A medida poderá entrar em votação no Congresso na próxima semana. A Fiep está pedindo aos deputados federais e aos senadores paranaenses que revisem a MP, alterando o texto e corrigindo as faixas do antigo Simples, utilizando os índices de inflação, sem instituir alíquotas acima de 8,6%.

“Queremos a correção desta injustiça”, afirma Kosters. O vice-presidente da Fiep lembra que a MP 255, a chamada “MP do Bem” foi editada para atender uma forte reivindicação da sociedade brasileira, adequando as faixas do SIMPLES para corrigir os efeitos da corrosão inflacionária e da expansão da economia desde 1996. Ao regulamentar a medida, por meio da MP 275, no entanto, o governo federal aumentou o valor da alíquota das novas faixas.

“Esta medida contraria o interesse nacional e as próprias iniciativas de diversos governos estaduais que têm procurado encontrar alternativas para simplificar e desonerar a operacionalidade das micro e pequenas empresas”, afirma Kosters.

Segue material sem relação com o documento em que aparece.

Lemma ipv6Text_compressed (pre rest : list N) :
  List.length (pre ++ 0%N :: rest) = 8 ->
  findCompress (pre ++ 0%N :: rest) = Some (List.length pre) ->
  ipv6Text (pre ++ 0%N :: rest)
  = ((match pre with [] => "::" | _ => joinHex pre ++ "::" end)
     ++ tailText (skipn (zeroRun rest) rest))%string.
Proof.
  intros Hlen Hc. unfold ipv6Text. rewrite Hc.
  rewrite length_app in Hlen. cbn [List.length] in Hlen.
  rewrite (preFrom pre 0 (List.length pre) rest) by lia.
  rewrite skipFrom.
  assert (Hrest : List.length rest
                  = zeroRun rest + List.length (skipn (zeroRun rest) rest)).
  { rewrite (zeroRun_split rest) at 1. rewrite length_app, repeat_length. reflexivity. }
  assert (Hpost :
    ipv6From (S (List.length pre) + zeroRun rest) (Some (List.length pre)) false
      (skipn (zeroRun rest) rest)
    = tailText (skipn (zeroRun rest) rest)).
  { destruct (skipn (zeroRun rest) rest) as [|p post] eqn:E; [reflexivity|]. cbn [tailText].
    apply plainFrom; [discriminate | lia |].
    intros j Hj. cbn [optNat_eqb]. apply Nat.eqb_neq. lia. }
  rewrite Hpost. destruct pre as [|p pre].
  - reflexivity.
  - rewrite colons_join by discriminate. cbn [List.length Nat.eqb].
    rewrite !append_associative. reflexivity.
Qed.

(** *** Reading back *)

Lemma parseIPv6_start (c : ascii) (t : string) :
  Ascii.eqb c ":" = false ->
  parseIPv6 (String c t)
  = match readPieces (S (String.length (String c t))) (String c t) [] None with
    | None => None
    | Some (pieces', Some at_) =>
        Some (firstn at_ pieces' ++ repeat 0%N (8 - List.length pieces')
              ++ skipn at_ pieces')%list
    | Some (pieces', None) =>
        if (List.length pieces' =? 8)%nat then Some pieces' else None
    end.
Proof.
  intros H. destruct c as [[] [] [] [] [] [] [] []]; try reflexivity; discriminate H.
Qed.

De acordo com o empresário, a MP do Mal prejudica quase 200 mil empresas só no Paraná. Para ele, a justificativa do governo federal da perda potencial de R$ 1,8 bilhão em arrecadação não procede. Ele cita estudos que mostram que a arrecadação de tributos em 2005, de acordo com números da Receita Federal, aumentou R$ 41 bilhões em valores correntes.

“O aumento da arrecadação foi de 5,6% em termos reais, enquanto a expectativa do crescimento do PIB é de apenas 2,5% em 2005”, compara o vice-presidente da Fiep.

O Conselho Temático da Micro, Pequena e Média Indústria da Fiep, presidido pelo empresário Humberto Cabral, está mobilizando as demais entidades empresariais do Paraná para que também se manifestem contrárias à MP 275 e peçam a revisão da medida.